◆ **Work to be completed**
Check each line below for the word "alert" and give the count alone.

◆ **Records shown**

Definition set_state (v : state) (s : core) : core :=
  mk_core v (suite_ s) (group_ s) (failure_ s) (failure_received_ s) (closed_ s) (close_sent_ s)
    (compatibility_sent_ s) (receive_epoch_ s) (peer_ s) (output_ s) (send_ s) (receive_ s)
    (transcript_ s) (handshake_secret_ s) (client_handshake_ s) (server_handshake_ s)
    (client_traffic_ s) (server_traffic_ s).
Definition set_suite (v : Z) (s : core) : core :=
  mk_core (state_ s) v (group_ s) (failure_ s) (failure_received_ s) (closed_ s) (close_sent_ s)
    (compatibility_sent_ s) (receive_epoch_ s) (peer_ s) (output_ s) (send_ s) (receive_ s)
    (transcript_ s) (handshake_secret_ s) (client_handshake_ s) (server_handshake_ s)
    (client_traffic_ s) (server_traffic_ s).
Definition set_group (v : Z) (s : core) : core :=
  mk_core (state_ s) (suite_ s) v (failure_ s) (failure_received_ s) (closed_ s) (close_sent_ s)
    (compatibility_sent_ s) (receive_epoch_ s) (peer_ s) (output_ s) (send_ s) (receive_ s)
    (transcript_ s) (handshake_secret_ s) (client_handshake_ s) (server_handshake_ s)
    (client_traffic_ s) (server_traffic_ s).
Definition set_failure (v : Z) (s : core) : core :=
  mk_core (state_ s) (suite_ s) (group_ s) v (failure_received_ s) (closed_ s) (close_sent_ s)
    (compatibility_sent_ s) (receive_epoch_ s) (peer_ s) (output_ s) (send_ s) (receive_ s)
    (transcript_ s) (handshake_secret_ s) (client_handshake_ s) (server_handshake_ s)
    (client_traffic_ s) (server_traffic_ s).
Definition set_failure_received (v : bool) (s : core) : core :=
  mk_core (state_ s) (suite_ s) (group_ s) (failure_ s) v (closed_ s) (close_sent_ s)
    (compatibility_sent_ s) (receive_epoch_ s) (peer_ s) (output_ s) (send_ s) (receive_ s)
    (transcript_ s) (handshake_secret_ s) (client_handshake_ s) (server_handshake_ s)
    (client_traffic_ s) (server_traffic_ s).
Definition set_closed (v : bool) (s : core) : core :=
  mk_core (state_ s) (suite_ s) (group_ s) (failure_ s) (failure_received_ s) v (close_sent_ s)
    (compatibility_sent_ s) (receive_epoch_ s) (peer_ s) (output_ s) (send_ s) (receive_ s)
    (transcript_ s) (handshake_secret_ s) (client_handshake_ s) (server_handshake_ s)
    (client_traffic_ s) (server_traffic_ s).
Definition set_close_sent (v : bool) (s : core) : core :=
  mk_core (state_ s) (suite_ s) (group_ s) (failure_ s) (failure_received_ s) (closed_ s) v
    (compatibility_sent_ s) (receive_epoch_ s) (peer_ s) (output_ s) (send_ s) (receive_ s)
    (transcript_ s) (handshake_secret_ s) (client_handshake_ s) (server_handshake_ s)
    (client_traffic_ s) (server_traffic_ s).
Definition set_compatibility_sent (v : bool) (s : core) : core :=
  mk_core (state_ s) (suite_ s) (group_ s) (failure_ s) (failure_received_ s) (closed_ s)
    (close_sent_ s) v (receive_epoch_ s) (peer_ s) (output_ s) (send_ s) (receive_ s)
    (transcript_ s) (handshake_secret_ s) (client_handshake_ s) (server_handshake_ s)
    (client_traffic_ s) (server_traffic_ s).
Definition set_receive_epoch (v : Z) (s : core) : core :=
  mk_core (state_ s) (suite_ s) (group_ s) (failure_ s) (failure_received_ s) (closed_ s)
    (close_sent_ s) (compatibility_sent_ s) v (peer_ s) (output_ s) (send_ s) (receive_ s)
    (transcript_ s) (handshake_secret_ s) (client_handshake_ s) (server_handshake_ s)
    (client_traffic_ s) (server_traffic_ s).
Definition set_peer (v : list certificate) (s : core) : core :=
  mk_core (state_ s) (suite_ s) (group_ s) (failure_ s) (failure_received_ s) (closed_ s)
    (close_sent_ s) (compatibility_sent_ s) (receive_epoch_ s) v (output_ s) (send_ s)
    (receive_ s) (transcript_ s) (handshake_secret_ s) (client_handshake_ s) (server_handshake_ s)
    (client_traffic_ s) (server_traffic_ s).
Definition set_output (v : bytes) (s : core) : core :=
  mk_core (state_ s) (suite_ s) (group_ s) (failure_ s) (failure_received_ s) (closed_ s)
    (close_sent_ s) (compatibility_sent_ s) (receive_epoch_ s) (peer_ s) v (send_ s) (receive_ s)
    (transcript_ s) (handshake_secret_ s) (client_handshake_ s) (server_handshake_ s)
    (client_traffic_ s) (server_traffic_ s).
Definition set_send (v : record.t) (s : core) : core :=
  mk_core (state_ s) (suite_ s) (group_ s) (failure_ s) (failure_received_ s) (closed_ s)
    (close_sent_ s) (compatibility_sent_ s) (receive_epoch_ s) (peer_ s) (output_ s) v
    (receive_ s) (transcript_ s) (handshake_secret_ s) (client_handshake_ s) (server_handshake_ s)
    (client_traffic_ s) (server_traffic_ s).
Definition set_receive (v : record.t) (s : core) : core :=
  mk_core (state_ s) (suite_ s) (group_ s) (failure_ s) (failure_received_ s) (closed_ s)
    (close_sent_ s) (compatibility_sent_ s) (receive_epoch_ s) (peer_ s) (output_ s) (send_ s) v
    (transcript_ s) (handshake_secret_ s) (client_handshake_ s) (server_handshake_ s)
    (client_traffic_ s) (server_traffic_ s).
Definition set_transcript (v : accumulator) (s : core) : core :=
  mk_core (state_ s) (suite_ s) (group_ s) (failure_ s) (failure_received_ s) (closed_ s)
    (close_sent_ s) (compatibility_sent_ s) (receive_epoch_ s) (peer_ s) (output_ s) (send_ s)
    (receive_ s) v (handshake_secret_ s) (client_handshake_ s) (server_handshake_ s)
    (client_traffic_ s) (server_traffic_ s).
Definition set_handshake_secret (v : bytes) (s : core) : core :=
  mk_core (state_ s) (suite_ s) (group_ s) (failure_ s) (failure_received_ s) (closed_ s)
    (close_sent_ s) (compatibility_sent_ s) (receive_epoch_ s) (peer_ s) (output_ s) (send_ s)
    (receive_ s) (transcript_ s) v (client_handshake_ s) (server_handshake_ s) (client_traffic_ s)
    (server_traffic_ s).
Definition set_client_handshake (v : bytes) (s : core) : core :=
  mk_core (state_ s) (suite_ s) (group_ s) (failure_ s) (failure_received_ s) (closed_ s)
    (close_sent_ s) (compatibility_sent_ s) (receive_epoch_ s) (peer_ s) (output_ s) (send_ s)
    (receive_ s) (transcript_ s) (handshake_secret_ s) v (server_handshake_ s) (client_traffic_ s)
    (server_traffic_ s).
Definition set_server_handshake (v : bytes) (s : core) : core :=
  mk_core (state_ s) (suite_ s) (group_ s) (failure_ s) (failure_received_ s) (closed_ s)
    (close_sent_ s) (compatibility_sent_ s) (receive_epoch_ s) (peer_ s) (output_ s) (send_ s)
    (receive_ s) (transcript_ s) (handshake_secret_ s) (client_handshake_ s) v (client_traffic_ s)
    (server_traffic_ s).
Definition set_client_traffic (v : bytes) (s : core) : core :=
  mk_core (state_ s) (suite_ s) (group_ s) (failure_ s) (failure_received_ s) (closed_ s)
    (close_sent_ s) (compatibility_sent_ s) (receive_epoch_ s) (peer_ s) (output_ s) (send_ s)
    (receive_ s) (transcript_ s) (handshake_secret_ s) (client_handshake_ s) (server_handshake_ s)
    v (server_traffic_ s).
Definition set_server_traffic (v : bytes) (s : core) : core :=
  mk_core (state_ s) (suite_ s) (group_ s) (failure_ s) (failure_received_ s) (closed_ s)
    (close_sent_ s) (compatibility_sent_ s) (receive_epoch_ s) (peer_ s) (output_ s) (send_ s)
    (receive_ s) (transcript_ s) (handshake_secret_ s) (client_handshake_ s) (server_handshake_ s)
    (client_traffic_ s) v.
(* ===== verification/TlsServer.v ===== *)
(** * TlsServer: the records of the tls 1.3 server

    Models the record layer and the interface of [src/tls/server.cpp] over the
    message handlers of TlsHandshake.  A server is its input buffer and its
    session, the session being the handshake and application buffers and the
    core.  [receive] gives [None] only if its loop ran out of steps, which
    [receive_returns] excludes. *)

From S2P Require Import Prelude.
From S2P Require Import TlsConstants.
From S2P Require Import TlsCodec.
From S2P Require Import TlsSchedule.
From S2P Require Import TlsRecord.
From S2P Require Import TlsContext.
From S2P Require Import TlsHandshake.

Module tls_connection.
Import tls_server.

Section server.
Context `{Digests, Aead, X509, Curves}.
Context (context_ : tls_context.t) (random_ secret_ : bytes) (now : Z).

Record session := mk_session { handshake_ : bytes; application_ : bytes; core_ : core }.

Record t := mk { input_ : bytes; session_ : session }.

Definition init : t := mk [] (mk_session [] [] tls_server.init).

Definition state_of (s : session) : state := state_ (core_ s).
Definition with_core (c : core) (s : session) : session := mk_session (handshake_ s) (application_ s) c.

Definition fail_session (description : Z) (s : session) : session * bool :=
  let '(c, ok) := fail description (core_ s) in (with_core c s, ok).

(** The loop of [handle_handshake]. *)
Definition handshake_step (s : session) : session + (session * bool) :=
  if len (handshake_ s) >=? message_header_size then
    let header := tls_reader.make (ztake message_header_size (handshake_ s)) in
    let '(type, header) := tls_reader.read_8 header in
    let '(size, header) := tls_reader.read_24 header in
    if size >? maximum_message then inr (fail_session alert.decode_error s) else
    let total := message_header_size + size in
    if len (handshake_ s) <? total then inr (s, true) else
    let message := ztake total (handshake_ s) in
    let s := mk_session (zdrop total (handshake_ s)) (application_ s) (core_ s) in
    let epoch := receive_epoch_ (core_ s) in
    let body := zdrop message_header_size message in
    let '(c, ok) := handle_message context_ random_ secret_ now type message body (core_ s) in
    let s := with_core c s in
    if negb ok then inr (s, false) else
    if negb (epoch =? receive_epoch_ (core_ s)) && negb (bool_decide (handshake_ s = []))
    then inr (fail_session alert.unexpected_message s) else inl s
  else inr (s, true).

Definition handle_handshake (content : bytes) (s : session) : session * bool :=
  if bool_decide (content = []) then fail_session alert.unexpected_message s else
  let s := mk_session (handshake_ s ++ content) (application_ s) (core_ s) in
  default (s, false) (while (fun s => length (handshake_ s)) handshake_step s).
(* ===== verification/Proxy.v ===== *)
(** * Proxy: the channel's read and write operations

    Models [src/net/proxy.cpp], [src/net/proxy_queue.cpp] and
    [src/net/proxy_actions.cpp]: the queue of writes and its backlog, the
    throttle, json-rpc batch normalization over tcp and http, and the stop.

    A proxy runs on one strand.  Its state holds, besides the members of the
    class, what is outstanding outside of it: the socket write and the socket
    read in flight, the deferred completion that the throttle holds, the stops
    posted to the strand, and the frames of the operations that wait for a
    client's handler to return, as a handler may call any operation.  What it
    does to its surroundings is recorded in order ([log_]).  A move is an
    operation of a client, the return of a handler, or a completion.  A stop
    from another thread is a move of its own, which may come between any two
    others. *)

From S2P Require Import Prelude.
From S2P Require Import Errors.
From S2P Require Import Async.

Module proxy.
Import error.

(** Addition and subtraction of [size_t] that saturate. *)
Definition ceilinged_add (a b : Z) : Z := (a + b) `min` (2 ^ 64 - 1).
Definition floored_subtract (a b : Z) : Z := (a - b) `max` 0.

(** ** Messages

    A message is an identifier, its estimated size ([rpc::to_size]) and the
    hint that caches it; the batch state of a response part is stamped here. *)

Record request := mk_request { request_id : Z; request_size : Z; request_hint : Z }.

Record response := mk_response {
  response_id : Z; response_size : Z; response_hint : Z; batch : bool; changed : bool }.
(** C34: liveness of the write queue.  From any state that moves lead to,
    completions of the socket, firings of the throttle and returns of handlers,
    with whatever results, are bounded in number; and when a channel that is
    not stopped has none left to come, the queue is empty and every write that
    was ever pushed has been completed.  So nothing stalls, and no handler is
    forgotten. *)
Theorem writes_complete l s : run config_ l proxy.init = Some s ->
  (forall l' s', Forall serves l' -> run config_ l' s = Some s' ->
    (length l' <= load s)%nat /\ (log_ s `prefix_of` log_ s')) /\
  (stopped_ s = false -> (forall m, serves m -> step config_ m s = None) ->
    queue_ s = [] /\ completed (log_ s) = pushed (log_ s)).
Proof.
  intros Hr. pose proof (moves_inv _ _ _ init_inv Hr) as Hi. split.
  - clear Hr. intros l'. revert s Hi. induction l' as [| m l' IH]; intros s Hi s' Hl Hr'; simpl in Hr'.
    { simplify_eq. split; [simpl; lia | reflexivity]. }
    apply Forall_cons in Hl as [Hm Hl]. destruct (step config_ m s) as [s1 |] eqn:Hst; [| done].
    destruct (serve_progress m s s1 Hi Hm Hst) as [Hg Hd].
    destruct (IH s1 (move_inv _ _ _ Hi Hst) s' Hl Hr') as [Hn Hg']. split; [simpl; lia |].
    exact (grows_trans _ _ _ Hg Hg').
  - intros Hst Hstuck. destruct Hi as [_ H1 H2 _ H4 (f & lost & Hp & Hs & _ & Ho)].
    unfold busy, flying in *. simpl in *. unfold in_flight in *.
    assert (frames_ s = []) as Hfr.
    { specialize (Hstuck Return I). simpl in Hstuck. by destruct (frames_ s). }
    assert (flight_ s = None) as Hfl.
    { pose proof (Hstuck (Written error.success 0 0) I) as Hw. pose proof (Hstuck Throttled I) as Ht.
      simpl in Hw, Ht. rewrite Hfr in Ht. by destruct (flight_ s) as [[|] |]. }
    assert (queue_ s = []) as Hq by (apply (H4 Hst); by rewrite Hfr, Hfl). split; [done |].
    rewrite Hq in *. destruct Ho as [[-> ->] | [? _]]; [| congruence].
    by rewrite Hp, Hs, drop_nil, take_nil, !app_nil_r.
Qed.
End moves.
End proxy_queue.

Import proxy_queue.

Lemma write_queue_fifo_witness : let s := proxy_example.after proxy_example.busy_moves in
  (completed (proxy.log_ s) `prefix_of` started (proxy.log_ s)) /\
  (started (proxy.log_ s) `prefix_of` pushed (proxy.log_ s)) /\
  (length (started (proxy.log_ s)) <= S (length (completed (proxy.log_ s))))%nat /\
  (proxy.Finish_write ∈ proxy.frames_ s -> proxy.queue_ s <> []) /\
  (proxy.stopped_ s = false ->
    (proxy.queue_ s <> [] <-> in_flight s = true \/ proxy.Finish_write ∈ proxy.frames_ s) /\
    ~ (in_flight s = true /\ proxy.Finish_write ∈ proxy.frames_ s) /\
    pushed (proxy.log_ s) = completed (proxy.log_ s) ++
      (if in_flight s then proxy.queue_ s else tail (proxy.queue_ s))).
Proof. apply (write_queue_fifo proxy_example.config proxy_example.busy_moves). by vm_compute. Defined.

Lemma writes_complete_witness : let s := proxy_example.after proxy_example.moves in
  (forall l' s', Forall serves l' -> proxy.run proxy_example.config l' s = Some s' ->
    (length l' <= load s)%nat /\ (proxy.log_ s `prefix_of` proxy.log_ s')) /\
  (proxy.stopped_ s = false -> (forall m, serves m -> proxy.step proxy_example.config m s = None) ->
    proxy.queue_ s = [] /\ completed (proxy.log_ s) = pushed (proxy.log_ s)).
Proof. apply (writes_complete proxy_example.config proxy_example.moves). by vm_compute. Defined.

◆ **Written response**
3